Sunday, July 20, 2008

Author Goes Undercover

Last Friday I had an opportunity to spend most of the day with a detective. I experienced a typical workday that included paperwork and investigative activity. From this episode I can share my perspective on some of the characteristics that make a good detective:
1. A good judge of human nature – Understanding what motivates people, how they operate, how to get information from them and how to follow up with them.
2. Excellent analytical skills – There is a lot of analysis both of computer-based information, interviews and in-person encounters.
3. Intelligence – Knowing how to approach problems, having the mental tools to tackle a difficult situation and the ability to uncover alternative possibilities.
4. Multitasking – A linear person could not survive in this environment. The detective I worked with had 29 cases on his backlog and these have to be worked concurrently with constant switching of tasks as priorities change. These ranged from a cold case murder in 1954 to two escaped fugitives that he had received information on that morning.
5. Sense of humor – You’d go nuts being around murderers, fugitives and the problems in society being dealt with unless you can laugh at yourself and the situation.
6. Good communication skills – The ability to ask the right question, listen to the answer, keep someone engaged and write clearly. He also spoke Spanish which helped in one interview.
7. Ability to turn off the job at home – We talked about this while driving to track down a work release fugitive. He was a dedicated family man and although his family knew what he did and he told them about what he was working on, he had learned to be present when on family time.

Saturday, July 12, 2008

One Writing Approach

As I’ve met other writers, the one thing I’ve learned about writing approaches is that everyone is different. I’m a morning person and like to write early in the day.

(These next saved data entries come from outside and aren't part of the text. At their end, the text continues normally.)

(** The queue of a host is served from its front. *)
Lemma serve_served key ws s left s' :
  serve stream_read clock key ws s = Ret (left, s') -> exists pre, ws = pre ++ left /\ Forall (served s') pre.
Proof.
  revert s. induction ws as [|w ws IH]; intros s; cbn [serve]; [intros [= <- <-]; by exists []|].
  assert (forall s1, served s1 w -> serve stream_read clock key ws s1 = Ret (left, s') ->
    exists pre, w :: ws = pre ++ left /\ Forall (served s') pre) as Hrec.
  { intros s1 Hw Hr. destruct (IH _ Hr) as (pre & -> & Hf). exists (w :: pre). split; [done|]. constructor; [|done].
    eapply served_grown; [|exact Hw]. by eapply grows_serve. }
  unfold mbind at 1, M_bind at 1. cbn [gets mbind run_bind]. case_bool_decide as Hgone.
  { apply Hrec. by left. }
  unfold mbind at 1, M_bind at 1. destruct (acquire stream_read clock key s) as [[a s1]| |] eqn:Ha; [|done..].
  destruct (calm_acquire _ _ _ _ Ha) as (_ & _ & _ & Hc & _). cbn [mbind run_bind]. destruct a as [conn| |].
  - unfold mbind at 1, M_bind at 1, upd_stats, with_cc, modify. cbn [mbind run_bind].
    unfold mbind at 1, M_bind at 1. match goal with |- context [send_ok ?tx ?c ?s0] => destruct (send_ok_answers tx c s0) as (s2 & -> & Hw) end.
    { simpl. by rewrite Hc. }
    cbn [mbind run_bind]. apply Hrec. by right; left.
  - unfold mbind at 1, M_bind at 1, push_opening, modify. cbn [mbind run_bind]. apply Hrec. right. right.
    eexists. split; [simpl; apply elem_of_app; right; by left|done].
  - intros [= <- <-]. by exists [].
Qed.

Lemma serve_keys_served keys s u s' :
  serve_keys stream_read clock keys s = Ret (u, s') ->
  forall k, exists pre, waiters_of s k = pre ++ waiters_of s' k /\ Forall (served s') pre.
Proof.
  enough (serve_keys stream_read clock keys s = Ret (u, s') ->
    (forall w, served s w -> served s' w) /\ forall k, exists pre, waiters_of s k = pre ++ waiters_of s' k /\ Forall (served s') pre)
    by naive_solver.
  revert s. induction keys as [|key keys IH]; intros s; cbn [serve_keys].
  { intros [= <- <-]. split; [done|]. intros k. by exists []. }
  unfold mbind at 1, M_bind at 1. cbn [gets mbind run_bind]. unfold mbind at 1, M_bind at 1.
  destruct (serve stream_read clock key _ s) as [[left s1]| |] eqn:Hs; [|done..]. cbn [mbind run_bind].
  destruct (serve_served _ _ _ _ _ Hs) as (pre & Hpre & Hf). pose proof (grows_serve _ _ _ _ _ Hs) as Hg.
  unfold mbind at 1, M_bind at 1, upd_waiters, with_cc, modify. cbn [mbind run_bind].
  match goal with |- context [serve_keys _ _ keys ?s0] => set (s2 := s0) end. intros Hr.
  destruct (IH s2 Hr) as [Hmono Hk]. assert (forall w, served s1 w -> served s' w) as Hmono1 by (intros w Hw; by apply Hmono).
  split; [intros w Hw; apply Hmono1; by eapply served_grown|]. intros k. destruct (Hk k) as (pre2 & Hk2 & Hf2).
  unfold s2 in Hk2. rewrite waiters_of_insert in Hk2. destruct (decide (k = key)) as [->|Hne].
  - exists (pre ++ pre2). rewrite <-app_assoc, <-Hk2. split; [exact Hpre|]. apply Forall_app. split; [|done].
    eapply Forall_impl; [exact Hf|]. exact Hmono1.
  - exists pre2. split; [|done]. rewrite <-Hk2. unfold waiters_of. by destruct Hg as (_ & _ & _ & ->).
Qed.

While I had a full time job, I came across The Artist’s Way by Julia Cameron. Julia describes a concept called “morning pages” which entails writing three handwritten pages first thing every morning. This is a way to jump start your creative juices. These morning pages can be anything: a shopping list, your journal, or whatever you choose to write. I used this technique to write three pages of whatever novel I was writing at the time. I’d review where I left off the day before and then write the next three pages before going to work. That evening when I got home from my day job, I’d enter them into the computer, doing an editing job along the way. The three handwritten pages became two typed pages. If you stick with this technique and do the math, in 150 days you’ll have the rough draft for a 300 page novel.

Saturday, July 5, 2008

What I'm Writing Now

So what am I writing right now? I’m trying something different—a juvenile mystery. I’m using a character from my published novel, Retirement Homes Are Murder—my protagonist Paul Jacobson’s granddaughter, Jennifer. So Jennifer now is the protagonist in her own juvenile mystery. She is twelve years old and sets up a detective agency at the end of the summer before going into seventh grade. I have been reading juvenile mysteries and adapting my writing to a different audience—eight to twelve year olds. Other recent writing projects have included a geezer-lit thriller titled Reset, with a tag line of “Saving the world between naps,” and a mainstream novel based on the company that was the Enron of the 1980s.